All of the movements in Nepal, including the women’s movement, adopted inclusion as a common agenda, and separate agreements reached with the state by respective social movements negotiated inclusive policies for all marginalised groups. For instance, the agreement reached with two Janajati groups in August 2007 stated that a ‘fully representative task-force will be formed immediately to conduct a study in order to ensure inclusive participation and proportional representation of all castes, ethnicities, groups, communities, genders and regions in all bodies and levels of the state’. It enjoined upon the government to ‘make a serious effort to reach an agreement for addressing the demands of various groups and communities, including Madhesis, women and Dalits through talks and discussions with the respective groups’.
Likewise, the first Madhes Movement led to an agreement later that month that committed to ensuring ‘balanced proportional representation and partnership of Madhesis, Janajatis, Dalits, women, backward classes, disabled people, minority communities and Muslims who have been excluded for generations, in all organs and levels of government and in power structures, mechanisms and resources’. The agreement following the Second Madhes Movement in February 2008 was instrumental in getting the government’s agreement on ensuring ‘inclusive proportional representation of Madhesis, indigenous nationalities, women, Dalits, (people from) backward regions and minority communities in all state bodies’.

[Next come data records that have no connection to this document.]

(* ===== verification/Bouncer.v ===== *)
(** * The bouncer: access decisions

    Models [abac/bouncer.c] and [abac_refresh_bouncer_policy_store] of
    [abac/runtime.c]: the knowledge base is kept in step with the policy
    store, the current user's profile and the objects in use, and a request is
    granted when the engine finds the permission.  What the metadata layer
    delivers to one request is a record of inputs.  [None] results are reads
    through NULL or past an array, or a search that has not ended. *)
From stdpp Require Import strings.
From S2P Require Import Prelude Hashmap Types AttributeTable AbacValue AbacRule AttributeSpace SystemFunctions PolicyStore AuditLog Lru Datalog KnowledgeBase.

(** A metadata object as the bouncer reads it. *)
Record meta := mk_meta { m_uuid : uuid; m_version : Z; m_table : attribute_table; m_sys : sys_arg }.

(** The statics of the file.  Cached entities live on the heap: the cache
    holds their addresses. *)
Record bouncer := mk_bouncer {
  b_kb : kb;
  b_cache : @nexus_lru uuid Z _ _;
  b_heap : gmap Z kb_entity;
  b_next : Z;
  b_user : kb_entity;
  b_policy_version : Z;
  b_policy : option (policy_store * Z)      (* policy_store_metadata, with its version *)
}.

Definition with_kb (b : bouncer) (k : kb) : bouncer :=
  mk_bouncer k (b_cache b) (b_heap b) (b_next b) (b_user b) (b_policy_version b) (b_policy b).
Definition with_user (b : bouncer) (e : kb_entity) : bouncer :=
  mk_bouncer (b_kb b) (b_cache b) (b_heap b) (b_next b) e (b_policy_version b) (b_policy b).
Definition with_cache (b : bouncer) (c : @nexus_lru uuid Z _ _) (h : gmap Z kb_entity) (next : Z) : bouncer :=
  mk_bouncer (b_kb b) c h next (b_user b) (b_policy_version b) (b_policy b).
Definition with_policy_version (b : bouncer) (v : Z) : bouncer :=
  mk_bouncer (b_kb b) (b_cache b) (b_heap b) (b_next b) (b_user b) v (b_policy b).
Definition with_policy (b : bouncer) (p : option (policy_store * Z)) : bouncer :=
  mk_bouncer (b_kb b) (b_cache b) (b_heap b) (b_next b) (b_user b) (b_policy_version b) p.

(** ** Facts *)
Fixpoint insert_system_functions (k : kb) (e : kb_entity) (x : sys_arg) (l : list sys_func) : option (kb * Z) :=
  match l with
  | [] => Some (k, 0)
  | f :: l' =>
      o ← system_function_run f x;
      match o with
      | None => insert_system_functions k e x l'
      | Some v =>
          match db_assert_fact k e (sf_name f) (abac_value_stringify v) with
          | None => Some (k, -1)
          | Some k => insert_system_functions k e x l'
          end
      end
  end.

Fixpoint insert_attributes (k : kb) (e : kb_entity) (sp : attribute_space) (l : list attribute_entry) : option (kb * Z) :=
  match l with
  | [] => Some (k, 0)
  | a :: l' =>
      o ← attribute_space_find_uuid sp (attr_uuid a);
      match o with
      | None => insert_attributes k e sp l'
      | Some s =>
          name ← c_string (as_name s);
          val ← c_string (attr_val a);
          match db_assert_fact k e name (Some val) with
          | None => Some (k, -1)
          | Some k => insert_attributes k e sp l'
          end
      end
  end.

(** The entity comes back with the version its facts are from. *)
Definition abac_request_insert_facts (k : kb) (e : kb_entity) (sp : attribute_space) (m : meta) (funcs : list sys_func)
    : option (kb * kb_entity * Z) :=
  if negb (m_version m =? 0) && (m_version m =? ke_version e) then Some (k, e, 0)
  else
    let k := db_evict_entity false k e in
    match db_assert_kb_entity_type k e with
    | None => Some (k, e, -1)
    | Some k =>
        '(k, ret) ← insert_system_functions k e (m_sys m) funcs;
        if negb (ret =? 0) then Some (k, e, -1)
        else
          '(k, ret) ← insert_attributes k e sp (at_entries (m_table m));
          if negb (ret =? 0) then Some (k, e, -1) else Some (k, with_version e (m_version m), 0)
    end.

(** ** The policy store *)
Fixpoint assert_policy_rules (k : kb) (l : list policy_rule) : option (kb * Z) :=
  match l with
  | [] => Some (k, 0)
  | r :: l' =>
      o ← db_assert_policy_rule k r;
      match o with None => Some (k, -1) | Some k => assert_policy_rules k l' end
  end.

Definition bouncer_update_policy_store (owner : bool) (b : bouncer) (ps : policy_store) (version : Z) : option (bouncer * Z) :=
  if owner then Some (b, 0)
  else if b_policy_version b =? version then Some (b, 0)
  else
    '(k, ret) ← assert_policy_rules (db_clear_rules owner (b_kb b)) (pst_rules ps);
    if negb (ret =? 0) then Some (with_kb b k, -1) else Some (with_policy_version (with_kb b k) version, 0).

(** [changed] is [nexus_metadata_has_changed], [load] what
    [nexus_metadata_load] returns.  Without a store loaded before, the old one
    is read through NULL. *)
Definition abac_refresh_bouncer_policy_store (owner : bool) (b : bouncer) (changed : bool) (load : option (policy_store * Z))
    : option (bouncer * option policy_store) :=
  match b_policy b, changed with
  | Some (ps, v), false =>
      '(b, ret) ← bouncer_update_policy_store owner b ps v;
      Some (b, if ret =? 0 then Some ps else None)
  | old, _ =>
      match load with
      | None => Some (b, None)
      | Some (ps, v) =>
          _ ← old;
          '(b, ret) ← bouncer_update_policy_store owner b ps v;
          if negb (ret =? 0) then Some (b, None) else Some (with_policy b (Some (ps, v)), Some ps)
      end
  end.

(** ** Entities of objects *)
Definition evict_obj_entity (b : bouncer) (a : Z) : option bouncer :=
  e ← b_heap b !! a;
  Some (with_cache (with_kb b (db_evict_entity false (b_kb b) e)) (b_cache b) (delete a (b_heap b)) (b_next b)).

Fixpoint evict_all (b : bouncer) (l : list (uuid * Z)) : option bouncer :=
  match l with [] => Some b | p :: l' => b ← evict_obj_entity b p.2; evict_all b l' end.

(** The address of the object's entity. *)
Definition cache_obj_entity (b : bouncer) (u : uuid) : option (bouncer * Z) :=
  '(c, o) ← nexus_lru_get (b_cache b) u;
  match o with
  | Some a => Some (with_cache b c (b_heap b) (b_next b), a)
  | None =>
      let a := b_next b in
      '(c, freed) ← nexus_lru_put c u a;
      b ← evict_all (with_cache b c (<[a := kb_entity_new u OBJECT_ATTRIBUTE_TYPE]> (b_heap b)) (a + 1)) freed;
      Some (b, a)
  end.

(** ** Requests *)
(** What the metadata layer delivers: the policy store, the attribute space,
    the current user's profile, and the object's audit log. *)
Record request_env := mk_req {
  re_owner : bool;
  re_changed : bool;
  re_load : option (policy_store * Z);
  re_space : option attribute_space;
  re_profile : option meta;
  re_audit_created : bool;
  re_audit_log : option audit_log;
  re_audit_stored : bool
}.

(** The request: the attribute space, the user's metadata and the address of
    the object's entity.  [Some (_, None)] is NULL. *)
Definition create_abac_request (env : request_env) (b : bouncer) (obj : option meta)
    : option (bouncer * option (attribute_space * meta * option Z)) :=
  '(b, ps) ← abac_refresh_bouncer_policy_store (re_owner env) b (re_changed env) (re_load env);
  match ps, re_space env, re_profile env with
  | Some _, Some sp, Some profile =>
      match obj with
      | None => Some (b, Some (sp, profile, None))
      | Some m => '(b, a) ← cache_obj_entity b (m_uuid m); Some (b, Some (sp, profile, Some a))
      end
  | _, _, _ => Some (b, None)
  end.

Section decide.
Context `{LuaNumber}.

(** The event is logged when the policies ask for it.  The result is the code
    and the log that was written. *)
Definition audit_abac_request (n : nat) (env : request_env) (b : bouncer) (obj_entity : kb_entity) (perm : Z) (m : meta)
    : option (Z * option audit_log) :=
  audited ← db_ask_permission n 0 (b_kb b) PERM_AUDIT (b_user b) obj_entity;
  if negb audited then Some (0, None)
  else if negb (re_audit_created env) then Some (-1, None)
  else
    match re_audit_log env with
    | None => Some (-1, None)
    | Some log =>
        '(log, _) ← audit_log_add_event log perm (ke_uuid (b_user b)) (m_version m);
        Some (if re_audit_stored env then 0 else -1, Some log)
    end.

(** [return -1] in a function that returns [bool] is true. *)
Definition bouncer_access_check (n : nat) (env : request_env) (b : bouncer) (m : meta) (perm : Z)
    : option (bouncer * bool * option audit_log) :=
  if re_owner env then Some (b, true, None)
  else
    '(b, req) ← create_abac_request env b (Some m);
    match req with
    | None => Some (b, true, None)
    | Some (_, _, None) => None
    | Some (sp, profile, Some a) =>
        '(k, ue, ret) ← abac_request_insert_facts (b_kb b) (b_user b) sp profile (system_function_export_sysfuncs USER_FUNCTION);
        let b := with_user (with_kb b k) ue in
        if negb (ret =? 0) then Some (b, false, None)
        else
          oe ← b_heap b !! a;
          '(k, oe, ret) ← abac_request_insert_facts (b_kb b) oe sp m (system_function_export_sysfuncs OBJECT_FUNCTION);
          let b := with_cache (with_kb b k) (b_cache b) (<[a := oe]> (b_heap b)) (b_next b) in
          if negb (ret =? 0) then Some (b, false, None)
          else
            granted ← db_ask_permission n 0 (b_kb b) perm (b_user b) oe;
            if negb granted then Some (b, false, None)
            else
              '(ret, log) ← audit_abac_request n env b oe perm m;
              Some (b, ret =? 0, log)
    end.
End decide.

(** [bounce_remove_from_kb]. *)
Definition bounce_remove_from_kb (owner : bool) (b : bouncer) (u : uuid) : option bouncer :=
  '(c, o) ← nexus_lru_get (b_cache b) u;
  let b := with_cache b c (b_heap b) (b_next b) in
  match o with
  | None => Some b
  | Some a => e ← b_heap b !! a; Some (with_kb b (db_evict_entity owner (b_kb b) e))
  end.

(** [bouncer_init] for a user who is not the owner: [None] is a fault,
    [Some None] is -1.  The statics [policy_store_cached_version] and
    [policy_store_metadata] are as an earlier session left them. *)
Definition bouncer_init (env : request_env) (user_uuid : uuid) (version : Z) (policy : option (policy_store * Z)) : option (option bouncer) :=
  let b := mk_bouncer db_init (nexus_lru_create 16) ∅ 1 (kb_entity_new user_uuid USER_ATTRIBUTE_TYPE) version policy in
  '(b, req) ← create_abac_request env b None;
  match req with
  | None => Some None
  | Some (sp, profile, _) =>
      '(k, ue, ret) ← abac_request_insert_facts (b_kb b) (b_user b) sp profile (system_function_export_sysfuncs USER_FUNCTION);
      if negb (ret =? 0) then Some None else Some (Some (with_user (with_kb b k) ue))
  end.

The March 2009 agreement with the Samyukta Muslim Rastriya Sangharsha Samiti (United Muslim National Struggle Committee) stated that the ‘Government of Nepal shall take necessary initiative to ensure political, economic, social, cultural and educational rights of all Adivasi, Janajati, Madhesi, Tharu, Dalit and minority communities of the country, including Muslims’.
In terms of mobilisation strategy, the Madhes movement has stood out as having been able to muster mass rallies and instigate strikes, whereas the Janajati and Dalit movements did not resort to mass demonstrations as their primary mode of protest. The Madhes movements also forced engagement by established Madhesi leaders in the mainstream political parties. A number of these joined the Madhesi Janadhikar Forum (Madhesi People’s Rights Forum), which had been instrumental in the First Madhes Movement. Other leaders quit their parties to form the Tarai-Madhes Loktantrik Party. Janajatis had made attempts to form political parties since the 1980s but there have been very few examples of ranking leaders quitting their mother parties to start something new. A notable exception was in 2012 when senior leaders from both the Nepali Congress and the Communist Party of Nepal– United Marxist-Leninist (UML) left their parties to establish the Federal Socialist Party, which would cater specifically to Janajati concerns.
Women, Dalit and Janajati movements also used other means to advance their rights, including activities by NGOs, journalists, lawyers, and caste, ethnic and other civil society organisations. Madhesis tended not to use such tactics, although lately, as their movement has matured and the struggle has been carried out in multiple fronts, similar organisations have emerged calling for the rights of Madhesis as well.
With the election of the first Constituent Assembly (CA) in April 2008 and the beginning of the arduous journey of constitution drafting, the whole focus of all the social movements turned to ensuring their rights in the new constitution. The issue of inclusion was the primary area where the different movements were able to speak with one voice. Women CA members from different political parties came together as a caucus and, working in concert with women’s activists and professionals, campaigned for issues such as non-discrimination on the basis of gender, equal citizenship rights and fulfilling commitments under various international instruments that Nepal is party to.
The Janajati movement called for restructuring of the state to include identity-based federalism that would recognise people’s history and autonomy, as well as respect for collective rights and rights over land and natural resources. CA members from Janajati communities also came together in an informal caucus that cut across party lines and proved effective in pressuring the political parties. In the run-up to the termination of the first CA in May 2012, following days of unrest, Janajati CA members managed to get government agreement on identity-based federalism. But the agreement fizzled out with the end of the first CA, and Janajatis were never able to build the same momentum in the second CA, while the caucus did not materialise either [see article on the constitutional process, p.59].
Dalit CA members were equally active in the first CA, alongside the struggle carried out by Dalit activists and organisations outside the CA, around three key issues: ending the practice of untouchability in both public and private spheres; ensuring representation of Dalits in federal, provincial and local level bodies; and including Dalits in the private and semi- or non-government sectors as well. However, Dalits, were never able to exert the same kind of pressure as Madhesis and Janajatis.
As the term of the first CA was coming to an end with agreement on a constitution not yet in sight, 416 CA members from different marginalised groups launched a signature campaign in an attempt to force a vote. But the leaders of major political parties could still not agree either on a constitution or on voting for it.